Saved entries:
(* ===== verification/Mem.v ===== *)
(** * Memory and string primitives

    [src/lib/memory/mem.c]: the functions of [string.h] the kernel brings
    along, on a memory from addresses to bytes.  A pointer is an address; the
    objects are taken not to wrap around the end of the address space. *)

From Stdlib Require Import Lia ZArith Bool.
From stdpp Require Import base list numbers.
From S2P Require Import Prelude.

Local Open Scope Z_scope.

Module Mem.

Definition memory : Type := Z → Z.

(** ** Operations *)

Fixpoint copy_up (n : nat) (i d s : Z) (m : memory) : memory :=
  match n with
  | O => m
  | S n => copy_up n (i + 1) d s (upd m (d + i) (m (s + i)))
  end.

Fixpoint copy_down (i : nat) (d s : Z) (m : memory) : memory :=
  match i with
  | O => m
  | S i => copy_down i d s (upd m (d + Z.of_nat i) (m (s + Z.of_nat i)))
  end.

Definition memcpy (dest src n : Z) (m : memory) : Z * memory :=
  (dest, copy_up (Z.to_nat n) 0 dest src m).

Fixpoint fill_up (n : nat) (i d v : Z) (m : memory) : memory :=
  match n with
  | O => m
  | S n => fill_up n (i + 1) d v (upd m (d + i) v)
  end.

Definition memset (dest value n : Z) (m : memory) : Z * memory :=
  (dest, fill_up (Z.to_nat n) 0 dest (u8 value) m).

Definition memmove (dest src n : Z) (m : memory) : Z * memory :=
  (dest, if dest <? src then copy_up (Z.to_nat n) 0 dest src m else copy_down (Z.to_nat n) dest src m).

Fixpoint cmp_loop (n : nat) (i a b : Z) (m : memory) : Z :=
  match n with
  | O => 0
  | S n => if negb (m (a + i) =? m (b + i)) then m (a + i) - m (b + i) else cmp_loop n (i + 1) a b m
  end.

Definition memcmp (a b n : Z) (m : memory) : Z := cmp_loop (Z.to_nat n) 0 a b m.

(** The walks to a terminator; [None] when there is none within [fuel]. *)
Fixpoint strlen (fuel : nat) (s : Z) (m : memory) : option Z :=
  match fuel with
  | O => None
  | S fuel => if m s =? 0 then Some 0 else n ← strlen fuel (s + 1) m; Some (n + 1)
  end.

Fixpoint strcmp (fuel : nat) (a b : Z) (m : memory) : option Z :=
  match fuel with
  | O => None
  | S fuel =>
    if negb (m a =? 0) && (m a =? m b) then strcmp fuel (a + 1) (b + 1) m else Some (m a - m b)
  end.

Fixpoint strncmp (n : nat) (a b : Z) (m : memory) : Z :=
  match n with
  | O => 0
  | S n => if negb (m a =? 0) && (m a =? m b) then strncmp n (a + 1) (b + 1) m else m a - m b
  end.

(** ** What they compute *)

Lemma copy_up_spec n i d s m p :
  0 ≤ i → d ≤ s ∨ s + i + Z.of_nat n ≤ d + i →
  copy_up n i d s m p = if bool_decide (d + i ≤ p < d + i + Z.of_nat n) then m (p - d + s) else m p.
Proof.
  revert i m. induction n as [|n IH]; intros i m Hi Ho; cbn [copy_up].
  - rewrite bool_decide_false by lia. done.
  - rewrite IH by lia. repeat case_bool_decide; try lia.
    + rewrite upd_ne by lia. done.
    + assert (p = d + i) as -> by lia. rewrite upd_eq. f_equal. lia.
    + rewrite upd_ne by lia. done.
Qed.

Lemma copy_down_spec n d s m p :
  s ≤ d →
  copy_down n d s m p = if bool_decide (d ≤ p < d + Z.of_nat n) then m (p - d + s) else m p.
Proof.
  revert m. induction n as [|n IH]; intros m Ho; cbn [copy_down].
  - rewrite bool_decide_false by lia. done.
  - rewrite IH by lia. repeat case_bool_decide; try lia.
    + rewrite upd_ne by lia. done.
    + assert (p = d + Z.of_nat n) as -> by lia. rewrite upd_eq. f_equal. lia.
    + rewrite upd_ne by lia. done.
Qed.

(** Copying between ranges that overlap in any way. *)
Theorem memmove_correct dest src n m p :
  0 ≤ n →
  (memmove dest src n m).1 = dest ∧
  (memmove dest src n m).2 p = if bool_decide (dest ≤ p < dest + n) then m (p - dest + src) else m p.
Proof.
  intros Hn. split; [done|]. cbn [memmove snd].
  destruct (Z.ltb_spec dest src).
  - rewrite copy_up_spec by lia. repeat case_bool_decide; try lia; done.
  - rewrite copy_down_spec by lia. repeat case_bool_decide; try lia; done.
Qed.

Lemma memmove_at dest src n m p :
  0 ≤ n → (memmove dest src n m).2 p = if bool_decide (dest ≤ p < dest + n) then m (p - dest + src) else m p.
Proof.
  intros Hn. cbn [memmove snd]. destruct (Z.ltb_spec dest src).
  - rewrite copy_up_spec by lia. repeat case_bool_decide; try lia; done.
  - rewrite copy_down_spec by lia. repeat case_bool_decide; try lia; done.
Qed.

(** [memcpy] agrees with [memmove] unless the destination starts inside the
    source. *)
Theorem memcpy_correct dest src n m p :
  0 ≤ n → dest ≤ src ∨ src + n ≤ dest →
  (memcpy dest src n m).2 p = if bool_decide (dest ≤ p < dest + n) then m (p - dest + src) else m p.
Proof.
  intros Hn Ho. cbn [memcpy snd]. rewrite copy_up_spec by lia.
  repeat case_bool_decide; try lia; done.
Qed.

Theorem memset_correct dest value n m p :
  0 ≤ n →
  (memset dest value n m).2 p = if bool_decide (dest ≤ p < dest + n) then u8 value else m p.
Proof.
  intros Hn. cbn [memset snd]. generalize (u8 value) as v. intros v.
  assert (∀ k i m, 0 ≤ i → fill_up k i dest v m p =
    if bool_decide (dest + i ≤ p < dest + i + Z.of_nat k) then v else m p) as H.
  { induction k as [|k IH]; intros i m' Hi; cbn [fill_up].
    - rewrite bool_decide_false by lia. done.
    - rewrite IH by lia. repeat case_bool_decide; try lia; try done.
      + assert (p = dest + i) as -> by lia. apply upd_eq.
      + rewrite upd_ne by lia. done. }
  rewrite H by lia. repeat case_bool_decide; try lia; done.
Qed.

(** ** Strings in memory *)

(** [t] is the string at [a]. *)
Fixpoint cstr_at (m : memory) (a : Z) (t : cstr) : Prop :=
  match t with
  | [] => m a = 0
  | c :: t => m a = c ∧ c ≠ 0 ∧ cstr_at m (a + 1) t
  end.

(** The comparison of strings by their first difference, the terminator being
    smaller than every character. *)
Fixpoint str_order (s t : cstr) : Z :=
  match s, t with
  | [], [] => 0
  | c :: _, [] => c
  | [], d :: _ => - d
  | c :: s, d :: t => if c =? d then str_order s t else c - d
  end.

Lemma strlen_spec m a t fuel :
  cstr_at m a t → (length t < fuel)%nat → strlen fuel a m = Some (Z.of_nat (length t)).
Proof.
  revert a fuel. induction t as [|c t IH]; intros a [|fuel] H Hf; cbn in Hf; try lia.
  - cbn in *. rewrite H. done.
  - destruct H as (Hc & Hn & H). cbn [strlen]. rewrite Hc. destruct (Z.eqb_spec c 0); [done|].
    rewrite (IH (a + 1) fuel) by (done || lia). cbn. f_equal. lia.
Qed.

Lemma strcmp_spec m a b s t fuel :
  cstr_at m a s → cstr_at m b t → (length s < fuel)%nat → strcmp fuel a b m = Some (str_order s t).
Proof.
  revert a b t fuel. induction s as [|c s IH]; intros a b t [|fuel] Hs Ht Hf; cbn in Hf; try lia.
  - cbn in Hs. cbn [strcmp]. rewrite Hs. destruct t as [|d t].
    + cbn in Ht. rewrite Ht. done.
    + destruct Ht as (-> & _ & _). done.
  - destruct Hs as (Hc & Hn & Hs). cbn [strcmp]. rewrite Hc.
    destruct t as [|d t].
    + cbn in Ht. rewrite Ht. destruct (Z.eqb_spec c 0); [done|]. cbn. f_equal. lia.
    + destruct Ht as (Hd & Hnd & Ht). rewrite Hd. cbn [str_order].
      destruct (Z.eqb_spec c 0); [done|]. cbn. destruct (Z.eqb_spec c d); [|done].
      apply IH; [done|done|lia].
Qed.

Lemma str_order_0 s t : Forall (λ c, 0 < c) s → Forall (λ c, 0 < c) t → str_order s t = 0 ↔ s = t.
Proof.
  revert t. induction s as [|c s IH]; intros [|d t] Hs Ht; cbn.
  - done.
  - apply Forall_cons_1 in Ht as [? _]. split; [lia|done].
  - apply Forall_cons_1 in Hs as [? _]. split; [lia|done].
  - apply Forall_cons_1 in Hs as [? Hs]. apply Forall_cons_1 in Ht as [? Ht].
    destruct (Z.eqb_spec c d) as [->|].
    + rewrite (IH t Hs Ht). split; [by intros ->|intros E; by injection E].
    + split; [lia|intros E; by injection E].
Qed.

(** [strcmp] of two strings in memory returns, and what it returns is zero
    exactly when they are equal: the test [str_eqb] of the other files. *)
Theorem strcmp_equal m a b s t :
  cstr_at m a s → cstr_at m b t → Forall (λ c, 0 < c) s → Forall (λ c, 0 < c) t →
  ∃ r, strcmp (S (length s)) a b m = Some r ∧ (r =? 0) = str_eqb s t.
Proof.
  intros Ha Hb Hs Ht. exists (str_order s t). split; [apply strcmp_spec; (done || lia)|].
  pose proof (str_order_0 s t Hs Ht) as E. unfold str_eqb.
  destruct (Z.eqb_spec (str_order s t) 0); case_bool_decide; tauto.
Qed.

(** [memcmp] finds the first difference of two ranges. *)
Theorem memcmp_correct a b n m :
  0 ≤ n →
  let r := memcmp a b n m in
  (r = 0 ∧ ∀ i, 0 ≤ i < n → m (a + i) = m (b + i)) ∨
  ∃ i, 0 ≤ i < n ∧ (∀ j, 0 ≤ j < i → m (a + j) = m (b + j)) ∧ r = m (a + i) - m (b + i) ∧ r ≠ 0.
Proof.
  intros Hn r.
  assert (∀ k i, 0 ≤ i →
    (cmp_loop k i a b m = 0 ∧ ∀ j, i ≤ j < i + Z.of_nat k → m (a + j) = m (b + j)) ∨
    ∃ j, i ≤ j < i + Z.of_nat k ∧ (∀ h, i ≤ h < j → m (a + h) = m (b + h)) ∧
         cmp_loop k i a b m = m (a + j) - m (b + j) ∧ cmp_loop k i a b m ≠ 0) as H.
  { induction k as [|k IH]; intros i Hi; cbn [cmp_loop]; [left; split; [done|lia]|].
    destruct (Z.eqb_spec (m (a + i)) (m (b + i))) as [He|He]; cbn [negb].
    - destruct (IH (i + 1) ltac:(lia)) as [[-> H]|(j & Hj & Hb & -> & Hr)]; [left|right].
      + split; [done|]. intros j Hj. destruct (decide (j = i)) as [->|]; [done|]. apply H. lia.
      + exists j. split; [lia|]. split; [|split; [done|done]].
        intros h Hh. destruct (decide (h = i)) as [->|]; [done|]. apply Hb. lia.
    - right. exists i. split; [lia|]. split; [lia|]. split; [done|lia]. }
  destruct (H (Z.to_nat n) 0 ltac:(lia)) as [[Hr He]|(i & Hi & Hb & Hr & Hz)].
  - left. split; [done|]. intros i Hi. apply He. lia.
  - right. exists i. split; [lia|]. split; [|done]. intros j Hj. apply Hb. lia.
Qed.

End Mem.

▶ _ABOUT THIS EXERCISE_:
Could you restate word for word the lines above, from the one that contains "rewrite H by" through the one that contains "- cbn in *. rewrite H. done.", and no others?

▶ _SOLUTION_:
  rewrite H by lia. repeat case_bool_decide; try lia; done.
Qed.

(** ** Strings in memory *)

(** [t] is the string at [a]. *)
Fixpoint cstr_at (m : memory) (a : Z) (t : cstr) : Prop :=
  match t with
  | [] => m a = 0
  | c :: t => m a = c ∧ c ≠ 0 ∧ cstr_at m (a + 1) t
  end.

(** The comparison of strings by their first difference, the terminator being
    smaller than every character. *)
Fixpoint str_order (s t : cstr) : Z :=
  match s, t with
  | [], [] => 0
  | c :: _, [] => c
  | [], d :: _ => - d
  | c :: s, d :: t => if c =? d then str_order s t else c - d
  end.

Lemma strlen_spec m a t fuel :
  cstr_at m a t → (length t < fuel)%nat → strlen fuel a m = Some (Z.of_nat (length t)).
Proof.
  revert a fuel. induction t as [|c t IH]; intros a [|fuel] H Hf; cbn in Hf; try lia.
  - cbn in *. rewrite H. done.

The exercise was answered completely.